We report our findings in two sections: the first describing how there has been accelerated
but patchy progress, the second addressing lessons for the future.
5.1 Accelerated but Patchy Progress
Accelerated uptake of telehealth was experienced across all the countries, with important
variations in the strategies to protect vulnerable and older people. All countries
shared the value inherent in maintaining quality safeguards in health services [[90]].
Challenges were partly due to regulatory differences between jurisdictions in digital
health, information sharing and interoperability [[2]]. Clinical effectiveness and safety is important, but a successful response to COVID-19
requires a strong primary care-public health interface and standardised information
exchange. COVID-19, as with any public health emergency, requires a coordinated national
multisectoral response. Despite a strong national primary care and digital health
system, the UK has been unable to limit the spread of COVID-19 because of delayed
and inconsistent policy decisions on public health approaches based on social distancing
and community testing. It may also be due to the balance of public and private providers
in Australia and Canada that has enabled its health system to adapt with greater speed
and agility than systems that are mainly publicly funded [[24]] or mainly privatised.
The equity issue and the general lack of evidence for safety and effectiveness of
telehealth compared to “in-person” encounters must be addressed. In addition to a
rebalancing of spending, lessons from COVID-19 to create a more equitable and effective
primary health care system include: provide health services where people are, e.g.,
expanding the network of community health centres including those in schools and housing
complexes; improving inter-racial communication and trust including culturally competent
health coaches; strengthen the caregiving workforce for older adults including staff
in nursing homes and home-based caregiving systems; and provide equitable or universal
health insurance [[91]].
The primary care data required to successfully identify, manage and monitor pandemics
is most advanced in the UK. The use of real-world data from GP systems and record
linkage through the NHS spine is a model for other countries, recognising that the
political and policy environment needs to be supportive. Adopting international standards
such as SNOMED will make primary care data more compliant with FAIR (Findable, Accessible,
Interoperable, and Reusable) principles [[92]].
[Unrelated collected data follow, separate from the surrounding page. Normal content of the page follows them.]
(* ===== verification/FleetMirror.v ===== *)
(** Native DaemonSets that ask to be mirrored, and the pods of member clusters on the host:
clustertree/cluster-manager/extensions/daemonset/daemonset_mirror_controller.go and
pod_reflect_controller.go.

[Mirror_syncDaemonSet] keeps a kosmos DaemonSet for a native one and copies its status back;
[Reflect_syncPod] copies a pod of a managed DaemonSet of a member cluster to the host. *)
From S2P Require Import Prelude GoStr LinkApi PodApi DaemonApi DaemonHistory PodProg PodControllers Calls Tables McsApi FleetApi FleetSpread.

(** * daemonset_mirror_controller.go *)

Section mirror.
  Context (faults : nat -> option fault).

Definition new_mirror (ds : FleetSet) : FleetSet :=
  mkFleetSet (mkFleetMeta (fm_Namespace (fd_Meta ds)) (fm_Name (fd_Meta ds)) "" (fm_Labels (fd_Meta ds)) (fm_Annotations (fd_Meta ds))
      [mkFleetOwner "apps/v1" "DaemonSet" (fm_Name (fd_Meta ds)) (fm_UID (fd_Meta ds)) false] false [] "")
    (fd_Spec ds) no_status "".

Definition updated_mirror (ds kds : FleetSet) : FleetSet :=
  mkFleetSet (with_fm_Labels (Some {[ ManagedLabel := EmptyString ]}) (with_fm_Annotations (fm_Annotations (fd_Meta ds)) (fd_Meta kds)))
    (fd_Spec ds) (fd_Status kds) (fd_Conditions kds).

Definition is_mirror (ds : FleetSet) : bool := get (map_of (fm_Annotations (fd_Meta ds))) MirrorAnnotation =s "true".

Definition Mirror_syncDaemonSet (nn : nsname) : FM unit :=
  do! found := peek (fun w => rows natives w !! (None, nn)) in
  match found with
  | None => mok tt
  | Some ds =>
      if negb (is_mirror ds) then mok tt
      else if fm_Deleting (fd_Meta ds) then mok tt
      else
        do! kd := peek (fun w => rows sets w !! set_key ds) in
        match kd with
        | None => Create faults sets (set_key ds) (new_mirror ds)
        | Some kds =>
            if negb (isOwnedBy (fm_Owners (fd_Meta kds)) (fm_UID (fd_Meta ds))) then mok tt
            else
              do! _ := Update faults sets (set_key ds) (updated_mirror ds kds) in
              UpdateSetStatus faults natives (None, set_key ds) (fd_Status kds) (fd_Conditions kds)
        end
  end.

(** Events of the kosmos sets: the native set to reconcile. *)
Definition ProcessKosmosDaemonSet (w : Fleet) (kds : FleetSet) : list nsname :=
  match rows natives w !! (None, set_key kds) with Some ds => [set_key ds] | None => [] end.

End mirror.

Section mirror_facts.
  Context (faults : nat -> option fault).

Definition mirror_done (nn : nsname) (ds : FleetSet) (w w' : Fleet) : Prop :=
  match fl_sets w !! nn with
  | None => fl_sets w' = <[nn := new_mirror ds]> (fl_sets w) /\ fl_natives w' = fl_natives w
  | Some kds =>
      if isOwnedBy (fm_Owners (fd_Meta kds)) (fm_UID (fd_Meta ds))
      then fl_sets w' = <[nn := updated_mirror ds kds]> (fl_sets w) /\
        fl_natives w' = <[(None, nn) := mkFleetSet (fd_Meta ds) (fd_Spec ds) (fd_Status kds) (fd_Conditions kds)]> (fl_natives w)
      else fl_sets w' = fl_sets w /\ fl_natives w' = fl_natives w
  end.

(** A reconciliation of a native DaemonSet of the host ends with an error only if a call
failed. Otherwise, if the set asks to be mirrored and is not being deleted, there is a kosmos
DaemonSet with its specification and annotations, and the native set has the status of the
kosmos set it owns; a kosmos set of that name with another owner is left alone, and so is
everything else. *)
Theorem set_mirrored nn w : (forall k ds, fl_natives w !! k = Some ds -> set_key ds = snd k) ->
  runs (Mirror_syncDaemonSet faults nn) w (fun _ => faulty faults) (fun _ w' =>
    fl_shadows w' = fl_shadows w /\ fl_clusters w' = fl_clusters w /\
    match fl_natives w !! (None, nn) with
    | Some ds => if is_mirror ds && negb (fm_Deleting (fd_Meta ds)) then mirror_done nn ds w w' else w' = w
    | None => w' = w
    end).
Proof.
  intros Hn. apply runs_seq, runs_peek. change (rows natives w) with (fl_natives w). destruct (fl_natives w !! (None, nn)) as [ds|] eqn:Ed; [|by apply runs_ok].
  assert (Ek : set_key ds = nn) by (by apply (Hn (None, nn))). destruct (is_mirror ds); simpl; [|by apply runs_ok].
  destruct (fm_Deleting (fd_Meta ds)); simpl; [by apply runs_ok|]. apply runs_seq, runs_peek. rewrite Ek. change (rows sets w) with (fl_sets w). unfold mirror_done.
  destruct (fl_sets w !! nn) as [kds|] eqn:Es.
  - destruct (isOwnedBy _ _); simpl; [|by apply runs_ok]. apply runs_seq, (runs_Update faults sets); [done|change (rows sets w) with (fl_sets w); congruence|].
    intros w1 Hw1. destruct (sets_apart _ _ _ Hw1) as (E1 & E2 & E3 & E4 & E5 & E6 & E7). destruct Hw1 as [Hw1 _].
    apply runs_call; [intros ?; by apply call_faulty|]. unfold runs. rewrite rows_tick. change (rows natives w1) with (fl_natives w1). rewrite E2, Ed.
    split_and!; [exact E1|exact E3|exact Hw1|done].
  - apply (runs_Create faults sets); [done|change (rows sets w) with (fl_sets w); rewrite Es; by intros [? ?]|].
    intros w1 _ Hw1. destruct (sets_apart _ _ _ Hw1) as (E1 & E2 & E3 & E4 & E5 & E6 & E7). destruct Hw1 as [Hw1 _]. done.
Qed.

End mirror_facts.

Definition ex_mirrored : FleetSet :=
  mkFleetSet (mkFleetMeta "shop" "log" "u7" (Some {[ "app" := "log" ]}) (Some {[ MirrorAnnotation := "true" ]}) [] false [] "") (mkFleetSpec None "t" "r") no_status "".
Definition ex_mirror_fleet : Fleet := mkFleet 0 ∅ ∅ {[ (None, ("shop", "log")) := ex_mirrored ]} ∅ ∅ ∅ ∅ ∅.

Lemma ex_mirror_keys k ds : fl_natives ex_mirror_fleet !! k = Some ds -> set_key ds = snd k.
Proof. cbn. intros Hk. by apply lookup_singleton_Some in Hk as [<- <-]. Qed.

Lemma set_mirrored_witness :
  fl_natives ex_mirror_fleet !! (None, ("shop", "log")) = Some ex_mirrored /\ is_mirror ex_mirrored = true /\
  runs (Mirror_syncDaemonSet (fun _ => None) ("shop", "log")) ex_mirror_fleet (fun _ => faulty (fun _ => None)) (fun _ w' =>
    fl_shadows w' = fl_shadows ex_mirror_fleet /\ fl_clusters w' = fl_clusters ex_mirror_fleet /\
    match fl_natives ex_mirror_fleet !! (None, ("shop", "log")) with
    | Some ds => if is_mirror ds && negb (fm_Deleting (fd_Meta ds)) then mirror_done ("shop", "log") ds ex_mirror_fleet w' else w' = ex_mirror_fleet
    | None => w' = ex_mirror_fleet
    end).
Proof. split; [reflexivity|]. split; [reflexivity|]. apply (set_mirrored (fun _ => None) ("shop", "log") ex_mirror_fleet ex_mirror_keys). Defined.

(** The labels of the native set are on a new mirror, but not on an updated one. *)
Example mirror_labels_lost :
  let label ds := map_of (fm_Labels (fd_Meta ds)) !! "app" in
  label (new_mirror ex_mirrored) = Some "log" /\ label (updated_mirror ex_mirrored (new_mirror ex_mirrored)) = None.
Proof. vm_compute. split; reflexivity. Qed.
5.2 Lessons for the Future
Timely access to quality data has been a major PCI challenge. Though different health
systems have billing and clinical diagnosis provisions for new services during pandemics,
provisions for data sharing are lacking. These obstacles need to be overcome if we
are to ever offer truly integrated care services.
Locally-based primary care organisations appear to have rapidly responded by adapting
their services to ensure continued equitable access by vulnerable populations to primary
care services [[42]].
COVID-19 has embedded telehealth more firmly in primary care. Virtual care will almost
certainly find a stronger place within health service models and is likely to have
increased acceptance among both patients and health care providers. However, it is
important to recognise that each country is at a different level of digital health
maturity and has different health priorities [[1], [81]].
PCI is key to any digital health strategy, and we must maintain the progress made
during COVID-19. Telehealth and EHR systems underpinned the ability of primary care
to be flexible in-pandemic response. However, neither primary care nor PCI can be
considered in isolation from the wider health system or health policy context.